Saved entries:

·····

(* ===== verification/Scheduler.v ===== *)
(** The platform scheduler: backend/internal/httpserver/scheduler.go.

    [runSchedulerTick] is what the loop does every half minute, in the one process
    that holds the scheduler lock: it ends tasks nothing was heard of, finishes
    deletions of plans, replaces restore points, keeps schedules in step with the
    policies, has storage measured, and starts the backups that are due.  The
    maintenance of log files is left out. *)

From S2P Require Import Prelude Calendar Timestamp Value Types Scheduling Retention Session Database.
From S2P Require Import Control Events Fleet Storage Catalog Commands Quota Tasks RestorePoints Plans.
From S2P Require Import Policies Bindings Dispatch Lifecycle System Handlers StorageSync PlanPolicy.
From S2P Require Import Activation BackupTasks RetentionCleanup ProtectionCleanup Capacity.

Definition schedulerTickInterval : Z := 30 * second.
Definition componentUpgradeVerificationTimeout : Z := 10 * minute.
Definition recoveryTaskInactivityTimeout : Z := 15 * minute.
Definition maintenanceTaskInactivityTimeout : Z := 35 * minute.

(** ** Which tasks are abandoned *)

Definition later (x y : time) : time := if x <? y then y else x.

(** The stamp the agent's last report left in the payload. *)
Definition last_status_at (task : Task) : option time :=
  match get (task_Payload task) "lastStatusAt" with VStr raw => parse_rfc3339 raw | _ => None end.

Definition maintenance_activity (task : Task) : time :=
  let seen := fold_left later [task_DispatchedAt task; task_AcceptedAt task; task_StartedAt task]
                (task_CreatedAt task) in
  match last_status_at task with Some t => later seen t | None => seen end.

Definition maintenanceTaskTimedOut (task : Task) (now : time) : bool :=
  one_of (task_Type task) ["protection-cleanup"; "retention-cleanup"; "plan-capacity"] &&
  isActiveTaskStatus (task_Status task) &&
  negb (maintenance_activity task =? zero_time) &&
  (maintenance_activity task + maintenanceTaskInactivityTimeout <=? now).

(** A task that never stamped its activity does not time out. *)
Definition recoveryTaskTimedOut (task : Task) (now : time) : bool :=
  one_of (task_Type task) ["restore"; "drill"] && isActiveTaskStatus (task_Status task) &&
  match last_status_at task with
  | Some t => t + recoveryTaskInactivityTimeout <=? now
  | None => false
  end.

Definition upgrade_started (task : Task) : time :=
  first_time [task_StartedAt task; task_AcceptedAt task; task_DispatchedAt task;
              task_CreatedAt task].

Definition componentUpgradeTimedOut (task : Task) (now : time) : bool :=
  one_of (task_Type task) ["agent-upgrade"; "velero-upgrade"] &&
  isActiveTaskStatus (task_Status task) && negb (upgrade_started task =? zero_time) &&
  (upgrade_started task + componentUpgradeVerificationTimeout <=? now).

Definition maintenance_message (task : Task) : string :=
  if task_Type task =s "plan-capacity" then
    "No capacity collection status was received from the cluster agent for 35 minutes. Previous capacity values are retained. Retry the refresh after checking the cluster agent."
  else
    "No cleanup status was received from the cluster agent for 35 minutes. The maintenance task was closed so it cannot indefinitely block cluster lifecycle operations. Review the task events and cluster resources before retrying.".

Definition recovery_message (_ : Task) : string :=
  "No restore status was received from the cluster agent for 15 minutes. The agent may have restarted or the Velero restore may no longer exist. Source data and backup data were preserved; check the agent and Velero logs, then retry the drill.".

Definition upgrade_message (task : Task) : string :=
  (if task_Type task =s "velero-upgrade" then "Velero" else "Comm Agent") +:+
  " did not report the expected running image and version within 10 minutes. Check the workload rollout and image pull status in the managed cluster.".

Section scheduler.
Context (LoadLocation : string -> option location).
Context (diagnosticWriter : option (DiagnosticLogInput -> option error)).
Context (order : gmap string (list ProtectionPlan) -> list (string * list ProtectionPlan)).

Notation add_task_event := (add_task_event diagnosticWriter).

(** ** Ending them *)

(** The three passes differ in the tasks they end and in what they say. *)
Definition expire (code reason message : string) (task : Task) : ctl unit :=
  ended ← update_task_status (report (task_ID task) "failed" (task_Progress task) code message true);
  match ended with
  | inl _ => mret tt
  | inr _ => ignore (addTaskEventIfChanged diagnosticWriter
               (event (task_ID task) "error" reason message ∅))
  end.

Definition expire_tasks (timed_out : Task -> bool) (code reason : string)
    (message : Task -> string) : ctl unit :=
  tasks ← list_tasks "";
  match tasks with
  | inl _ => mret tt
  | inr tasks =>
      range tasks (fun task =>
        if negb (timed_out task) then mret tt else expire code reason (message task) task)
  end.

Definition reconcileAbandonedMaintenanceTasks (now : time) : ctl unit :=
  expire_tasks (fun task => maintenanceTaskTimedOut task now)
    "MAINTENANCE_STATUS_TIMEOUT" "maintenance_status_timeout" maintenance_message.

Definition reconcileAbandonedRecoveryTasks (now : time) : ctl unit :=
  expire_tasks (fun task => recoveryTaskTimedOut task now)
    "RESTORE_STATUS_TIMEOUT" "restore_status_timeout" recovery_message.

Definition reconcileComponentUpgradeTimeouts (now : time) : ctl unit :=
  expire_tasks (fun task => componentUpgradeTimedOut task now)
    "UPGRADE_VERIFICATION_TIMEOUT" "verification_timeout" upgrade_message.

(** ** Schedules *)

Definition reconcile_schedule (now : time) (plan : ProtectionPlan) : ctl unit :=
  if negb (protectionPlanAllowsBackup (plan_Status plan)) then mret tt
  else
    policy ← protectionPlanSchedulePolicy plan;
    match policy with
    | inr (Some policy) =>
        schedule ← store (fun _ _ => GetProtectionPlanSchedule (plan_ID plan));
        match schedule with
        | inl _ => mret tt
        | inr schedule =>
            let current :=
              match schedule with
              | Some s => sched_Enabled s && ScheduleMatchesPolicy (sched_NextFireAt s) policy utc
              | None => false
              end in
            if current then mret tt
            else ignore (upsert_plan_schedule
              (schedule_at (plan_ID plan) (NextPolicyFireAtInLocation policy now utc)))
        end
    | _ => mret tt
    end.

Definition reconcilePlatformSchedules (now : time) : ctl unit :=
  plans ← store (fun _ _ => ListProtectionPlans "");
  match plans with
  | inl _ => mret tt
  | inr plans => range plans (reconcile_schedule now)
  end.

(** The request has no actor, and no cluster-scoped resources. *)
Definition scheduled_request (plan : ProtectionPlan) (storageName : string)
    (sourceNamespaces appIDs : list string) : backupTaskRequest :=
  {| btr_ClusterID := plan_SourceClusterID plan; btr_AppID := firstStringFromStrings appIDs;
     btr_ProtectionPlanID := plan_ID plan;
     btr_SourceNamespace := firstStringFromStrings sourceNamespaces;
     btr_SourceNamespaces := sourceNamespaces; btr_Scope := plan_ScopeType plan;
     btr_IncludedResources := plan_IncludedResources plan;
     btr_LabelSelector := plan_LabelSelector plan; btr_StorageRepo := storageName;
     btr_ExcludedResources := plan_ExcludedResources plan;
     btr_ResourceSelection := plan_ResourceSelection plan; btr_IncludeClusterResources := false;
     btr_Trigger := "scheduled"; btr_RequestedBy := "" |}.

Definition createScheduledBackupTask (plan : ProtectionPlan) (policy : Policy) (now : time)
    : ctl (failure + Task) :=
  found ← planSourceNamespaces plan;
  or_return found (fun '(sourceNamespaces, appIDs) =>
    repo ← store (fun _ _ => GetStorageRepository (plan_StorageRepoID plan));
    or_return repo (fun repo =>
      match repo with
      | None => mret (inl (Failure "storage repository not found"))
      | Some repo =>
          let storageName := storageDomainBSLName repo (plan_SourceClusterID plan) in
          let request := scheduled_request plan storageName sourceNamespaces appIDs in
          created ← createPendingBackupTask LoadLocation request (btr_AppID request);
          or_return created (fun task =>
            add_task_event (event (task_ID task) "info" "scheduled_sync_created"
              "Scheduled sync task created."
              {[ "policyId" := VStr (pol_ID policy); "scheduledAt" := VTime now;
                 "sourceNamespaces" := VStrs sourceNamespaces ]});;
            startWorker (DispatchBackup task storageName (plan_StorageRepoID plan)
              (plan_SourceClusterID plan));;
            mret (inr task))
      end)).

Definition mark_fired (planID : string) (now next : time) : ctl unit :=
  ignore (store (fun _ clock => MarkProtectionPlanScheduleFired clock
    {| schedf_ProtectionPlanID := planID; schedf_LastFiredAt := now;
       schedf_NextFireAt := next |})).

Definition disable_schedule (planID : string) : ctl unit :=
  ignore (store (fun _ clock => DisableProtectionPlanSchedule clock planID)).

(** A plan whose backup is still running skips this one. *)
Definition fire_plan (plan : ProtectionPlan) (policy : Policy) (now : time) : ctl unit :=
  let next := NextPolicyFireAt policy now in
  running ← findActiveBackupTask (plan_SourceClusterID plan) (plan_ID plan) "" "";
  match running with
  | inl _ => mret tt
  | inr (Some existing) =>
      mark_fired (plan_ID plan) now next;;
      add_task_event (event (task_ID existing) "info" "scheduled_sync_skipped"
        "Scheduled sync skipped because a backup is already running for this protection plan." ∅)
  | inr None =>
      created ← createScheduledBackupTask plan policy now;
      match created with
      | inl _ => mret tt
      | inr _ => mark_fired (plan_ID plan) now next
      end
  end.

Definition fireProtectionPlanSchedule (now : time) (schedule : ProtectionPlanSchedule)
    : ctl unit :=
  plan ← store (fun _ _ => GetProtectionPlan (sched_ProtectionPlanID schedule));
  match plan with
  | inl _ => mret tt
  | inr None => disable_schedule (sched_ProtectionPlanID schedule)
  | inr (Some plan) =>
      policy ← protectionPlanSchedulePolicy plan;
      match policy with
      | inl _ => mret tt
      | inr (Some policy) =>
          if negb (protectionPlanAllowsBackup (plan_Status plan)) then disable_schedule (plan_ID plan)
          else fire_plan plan policy now
      | inr None => disable_schedule (plan_ID plan)
      end
  end.

(** ** The tick *)

Definition fire_due (now : time) : ctl unit :=
  due ← store (fun _ _ => ListDueProtectionPlanSchedules now);
  match due with
  | inl _ => mret tt
  | inr due => range due (fireProtectionPlanSchedule now)
  end.

(** Nothing is scheduled while an upgrade of the platform runs. *)
Definition schedule_work (now : time) : ctl unit :=
  jobs ← store (fun _ _ => ListPlatformUpgradeJobs);
  let upgrading :=
    match jobs with
    | inl _ => false
    | inr jobs => existsb (fun status => negb (isTerminalPlatformUpgradeStatus status)) jobs
    end in
  if upgrading then mret tt
  else
    reconcilePlatformSchedules now;;
    schedulePlanCapacity LoadLocation order now;;
    fire_due now.

(** The first thing a tick does. *)
Definition end_overdue (now : time) : ctl unit :=
  reconcileComponentUpgradeTimeouts now;;
  reconcileAbandonedRecoveryTasks now;;
  reconcileAbandonedMaintenanceTasks now.

Definition runSchedulerTickLocked (now : time) : ctl unit :=
  end_overdue now;;
  frozen ← store (fun _ clock => HasCommunityMigrationFreeze clock);
  match frozen with
  | inl _ => mret tt
  | inr true => mret tt
  | inr false =>
      reconcileProtectionCleanupPlans now;;
      reconcileRestorePointReplacements LoadLocation diagnosticWriter;;
      schedule_work now
  end.

Definition runSchedulerTick (now : time) : ctl unit :=
  ignore (RunSchedulerExclusive (runSchedulerTickLocked now)).

(** ** These only make calls of the system *)

Notation safe := (safe LoadLocation).

Lemma safe_expire_tasks timed_out code reason message :
  safe (expire_tasks timed_out code reason message).
Proof. unfold expire_tasks, expire. handler_walk. Qed.

Lemma safe_reconcilePlatformSchedules now : safe (reconcilePlatformSchedules now).
Proof. unfold reconcilePlatformSchedules, reconcile_schedule. handler_walk. Qed.

Lemma safe_createScheduledBackupTask plan policy now : safe (createScheduledBackupTask plan policy now).
Proof. unfold createScheduledBackupTask. handler_walk. Qed.

Lemma safe_mark_fired planID now next : safe (mark_fired planID now next).
Proof. apply stays_ignore, stays_store. intros. apply call_schedule_fired. Qed.

Lemma safe_disable_schedule planID : safe (disable_schedule planID).
Proof. apply stays_ignore, stays_store. intros. apply call_disable_schedule. Qed.

Lemma safe_fireProtectionPlanSchedule now schedule : safe (fireProtectionPlanSchedule now schedule).
Proof.
  unfold fireProtectionPlanSchedule, fire_plan. pose proof safe_mark_fired as H.
  pose proof safe_disable_schedule as H1. pose proof safe_createScheduledBackupTask as H2.
  handler_walk.
Qed.

Lemma safe_schedule_work now : safe (schedule_work now).
Proof.
  unfold schedule_work, fire_due. pose proof safe_reconcilePlatformSchedules as H.
  pose proof (safe_schedulePlanCapacity LoadLocation order now) as H1.
  pose proof safe_fireProtectionPlanSchedule as H2. handler_walk.
Qed.

Lemma safe_reconcileReplacements :
  safe_from LoadLocation (reconcileRestorePointReplacements LoadLocation diagnosticWriter).
Proof.
  unfold reconcileRestorePointReplacements.
  eapply (stays_from_bind_with _ _ (sound_kept LoadLocation)).
  - apply (stays_from_store _ _ (sound_kept LoadLocation) (Forall available_item)).
    + intros. by apply call_work, op_pending.
    + intros id now fuse d d' items Hd Hr. by eapply pending_items_available.
  - intros [err|items] Hitems; apply stays_from_any; [apply stays_ret|]. cbn in Hitems.
    induction Hitems as [|item items Hitem _ IH]; cbn; [apply stays_ret|].
    apply stays_bind; [by apply safe_replace_point|done].
Qed.

Lemma safe_runSchedulerTickLocked now : safe_from LoadLocation (runSchedulerTickLocked now).
Proof.
  unfold runSchedulerTickLocked.
  repeat (apply (stays_from_bind _ _ (sound_kept LoadLocation));
    [first [apply safe_reconcileReplacements | apply stays_from_any]|intros]).
  - unfold end_overdue. repeat (apply stays_bind; [apply safe_expire_tasks|intros _]). apply safe_expire_tasks.
  - handler_walk.
  - match goal with x : _ + bool |- _ => destruct x as [|[]] end; try apply stays_from_any, stays_ret.
    apply (stays_from_bind _ _ (sound_kept LoadLocation));
      [apply stays_from_any, safe_reconcileProtectionCleanupPlans|intros _].
    apply (stays_from_bind _ _ (sound_kept LoadLocation)); [apply safe_reconcileReplacements|].
    intros _. apply stays_from_any, safe_schedule_work.
Qed.

Lemma safe_runSchedulerTick now : safe_from LoadLocation (runSchedulerTick now).
Proof.
  unfold runSchedulerTick, ignore. apply (stays_from_bind _ _ (sound_kept LoadLocation)).
  - apply stays_from_exclusive, safe_runSchedulerTickLocked.
  - intros _. apply stays_from_any, stays_ret.
Qed.

End scheduler.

·····

- Work order: After locating the line holding "Definition fire_plan (plan" above, output exactly that line and every line after it through the line holding "created ← createScheduledBackupTask". Include nothing else.

- Solution to this task:
Definition fire_plan (plan : ProtectionPlan) (policy : Policy) (now : time) : ctl unit :=
  let next := NextPolicyFireAt policy now in
  running ← findActiveBackupTask (plan_SourceClusterID plan) (plan_ID plan) "" "";
  match running with
  | inl _ => mret tt
  | inr (Some existing) =>
      mark_fired (plan_ID plan) now next;;
      add_task_event (event (task_ID existing) "info" "scheduled_sync_skipped"
        "Scheduled sync skipped because a backup is already running for this protection plan." ∅)
  | inr None =>
      created ← createScheduledBackupTask plan policy now;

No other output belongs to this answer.